Sorry for not replying sooner, my internet was down for a day and a half -grrrr!

There is some information here about the taxation of married couples in Spain.

Spanish taxation of married couples

If you submit a joint return, you just get an additional €3400 personal allowance in addition to your own, which is applied to all your own joint income. It might be more beneficial for your wife to receive the rental income and for you to submit individual returns, so that both of you get a full individual personal allowance.

If you go to Hacienda for them to complete the return for you, they will show you the tax payable under both options so you can choose whether you want to submit a joint return or individual ones, and I am sure a gestor or accountant would do the same.


----------



## snikpoh (Nov 19, 2007)

I also didn't respond sooner but my logic was that I didn't have the full answer.

In answer to where and when to pay - you are correct, your first return will be due in June 2018 for the previous tax year. You will pay tax in UK for the year in which you leave - although only up to the date you leave (they allow partials in UK).

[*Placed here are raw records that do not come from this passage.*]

(** The host behind the module object: for each external call the answer
    given the calls made before.  [open_url] answers with the body of the
    response ([inr]) or raises ([inl], the text of the exception);
    [json_loads] is the JSON parser, [None] on malformed input. *)
Record Host : Type := {
  bin_path : string -> option string;
  run_command_result : list Event -> string -> Z * string * string;
  open_url_result :
    list Event -> string -> string -> Headers -> option string -> string + string;
  json_loads : string -> option json
}.

Record AnsibleModule : Type := {
  params : Params;
  check_mode : bool;
  platform : Host
}.

Definition Run (A : Type) : Type := M Event Result A.

(** [module.get_bin_path(name, required, opt_dirs)]: with [required] the
    framework fails when the binary is not found. *)
Definition get_bin_path (module : AnsibleModule) (name : string)
    (required : bool) : Run (option string) :=
  match bin_path (platform module) name with
  | Some p => ret (Some p)
  | None =>
      if required
      then fail_json ("Failed to find required executable " ++ name)
      else ret None
  end.

(** [module.run_command(cmd)] *)
Definition run_command (module : AnsibleModule) (cmd : string)
    : Run (Z * string * string) :=
  call (RunCommand cmd)
       (fun tr => run_command_result (platform module) tr cmd).

(** [json.loads(s)] and [json.load(response)] *)
Definition loads (module : AnsibleModule) (s : string) : Run json :=
  match json_loads (platform module) s with
  | Some v => ret v
  | None => raise "ValueError"
  end.

Definition load (module : AnsibleModule) (response : option string) : Run json :=
  match response with
  | Some body => loads module body
  | None => raise "AttributeError"
  end.

Definition get_anypointcli_path (module : AnsibleModule) : Run (option string) :=
  get_bin_path module "anypoint-cli" true.

Definition execute_anypoint_cli (module : AnsibleModule) (cmd : string)
    : Run string :=
  result <- run_command module cmd ;;
  if negb (fst (fst result) =? 0)
  then fail_json (snd (fst result))
  else ret (snd (fst result)).

Definition execute_http_call (module : AnsibleModule) (url method : string)
    (headers : option Headers) (payload : option string)
    : Run (option string) :=
  match headers with
  | Some h =>
      r <- call (OpenUrl url method h payload)
                (fun tr => open_url_result (platform module) tr url method h payload) ;;
      match r with
      | inr body => ret (Some body)
      | inl e => fail_json ("Error executinh HTTP call: " ++ e)
      end
  | None => ret None
  end.

(** The loop of [get_org_id]: the [id] of the first item named like the
    organization, [None] when the loop ends without one. *)
Fixpoint find_org (organization : string) (items : list json)
    : Outcome Result json :=
  match items with
  | [] => Ret JNull
  | item :: rest =>
      match getitem (R := Result) item "name" with
      | Ret n =>
          if eq_str organization n then getitem item "id"
          else find_org organization rest
      | Exit r => Exit r
      | Fail m => Fail m
      | Raise e => Raise e
      end
  end.

(** [for item in v]: the items of a list; an empty string or dictionary
    has none; anything else cannot be iterated as a list of records. *)
Definition items_of (v : json) : Outcome Result (list json) :=
  match v with
  | JList l => Ret l
  | JObj [] => Ret []
  | JStr EmptyString => Ret []
  | _ => Raise "TypeError"
  end.

Definition auth_headers (module : AnsibleModule) : Headers :=
  [("Accept", "application/json");
   ("Authorization", "Bearer " ++ bearer (params module))].

Definition get_org_id (module : AnsibleModule) : Run json :=
  let my_url := "https://" ++ host (params module) ++ "/accounts/api/profile" in
  let headers := auth_headers module in
  response <- execute_http_call module my_url "GET" (Some headers) None ;;
  output <- load module response ;;
  orgs <- lift (getitem output "memberOfOrganizations") ;;
  items <- lift (items_of orgs) ;;
  org_id <- lift (find_org (organization (params module)) items) ;;
  (if is_none org_id
   then fail_json ("Business Group {" ++ organization (params module)
                   ++ "} not found")
   else ret tt) ;;;
  ret org_id.

Definition error_message : string := "Error: Environment not found".

Definition get_environment (module : AnsibleModule) (cmd_base : string)
    : Run json :=
  let cmd_final := cmd_base in
  let cmd_final := cmd_final ++ " describe" in
  let cmd_final := cmd_final ++ " " ++ dq ++ name (params module) ++ dq in
  let cmd_final := cmd_final ++ " --output json" in
  result <- run_command module cmd_final ;;
  if fst (fst result) =? 0 then
    loads module (snd (fst result))
  else if (fst (fst result) =? 255)
          && String.eqb (remove_newlines (snd (fst result))) error_message then
    ret (JObj [])
  else
    fail_json (snd (fst result)).

Definition get_env_client_secret (module : AnsibleModule)
    (org_id client_id : json) : Run json :=
  org_id <- lift (as_str org_id) ;;
  client_id <- lift (as_str client_id) ;;
  let my_url := "https://" ++ host (params module)
                ++ "/accounts/api/organizations/" ++ org_id
                ++ "/clients/" ++ client_id in
  let headers := auth_headers module in
  response <- execute_http_call module my_url "GET" (Some headers) None ;;
  output <- load module response ;;
  lift (get output "client_secret").

Definition get_context (module : AnsibleModule) (cmd_base : string)
    : Run Context :=
  resp_json <- get_environment module cmd_base ;;
  ids <- (if ne_empty_dict resp_json then
            i <- lift (getitem resp_json "ID") ;;
            c <- lift (getitem resp_json "Client ID") ;;
            ret (i, c)
          else ret (JNull, JNull)) ;;
  let id' := fst ids in
  let client_id' := snd ids in
  match state (params module) with
  | Absent =>
      ret {| do_nothing := is_none id';
             id := id';
             client_id := client_id';
             client_secret := JNull |}
  | Present =>
      if is_none id' then
        ret {| do_nothing := false;
               id := id';
               client_id := client_id';
               client_secret := JNull |}
      else
        org_id <- get_org_id module ;;
        client_secret' <- get_env_client_secret module org_id client_id' ;;
        ret {| do_nothing := true;
               id := id';
               client_id := client_id';
               client_secret := client_secret' |}
  end.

Any time in-between the two dates is tax free - yeah!!!


----------



## Roy C (Sep 29, 2012)

Thanks Lynn and snikpoh, I like the sound of the tax free period, so July looks like a good month to move.


----------



## CapnBilly (Jun 7, 2011)

snikpoh said:


> I also didn't respond sooner but my logic was that I didn't have the full answer.
> 
> In answer to where and when to pay - you are correct, your first return will be due in June 2018 for the previous tax year. You will pay tax in UK for the year in which you leave - although only up to the date you leave (they allow partials in UK). Any time in-between the two dates is tax free - yeah!!!


I'm afraid that's not correct. Income which is received in the UK is always taxable in the UK. However, if you move to a country with a DTA ( double taxation agreement) then that determines where your income is taxed. 

HMRC will allow your income which is taxable in Spain to be paid gross, BUT only when you can provide a certificate of fiscal residence in Spain. You will only be able to obtain this from Spain once you have submitted a tax return.

As far as rental income is concerned it doesn't matter who the income is paid to, it's declarable proportionately in relation to the ownership of the property. This applies in both Spain and the UK.


----------



## snikpoh (Nov 19, 2007)

CapnBilly said:


> I'm afraid that's not correct. Income which is received in the UK is always taxable in the UK. However, if you move to a country with a DTA ( double taxation agreement) then that determines where your income is taxed.
> 
> HMRC will allow your income which is taxable in Spain to be paid gross, BUT only when you can provide a certificate of fiscal residence in Spain. You will only be able to obtain this from Spain once you have submitted a tax return.
> 
> As far as rental income is concerned it doesn't matter who the income is paid to, it's declarable proportionately in relation to the ownership of the property. This applies in both Spain and the UK.


I can't see anything that I said being false - can you please point out what was wrong.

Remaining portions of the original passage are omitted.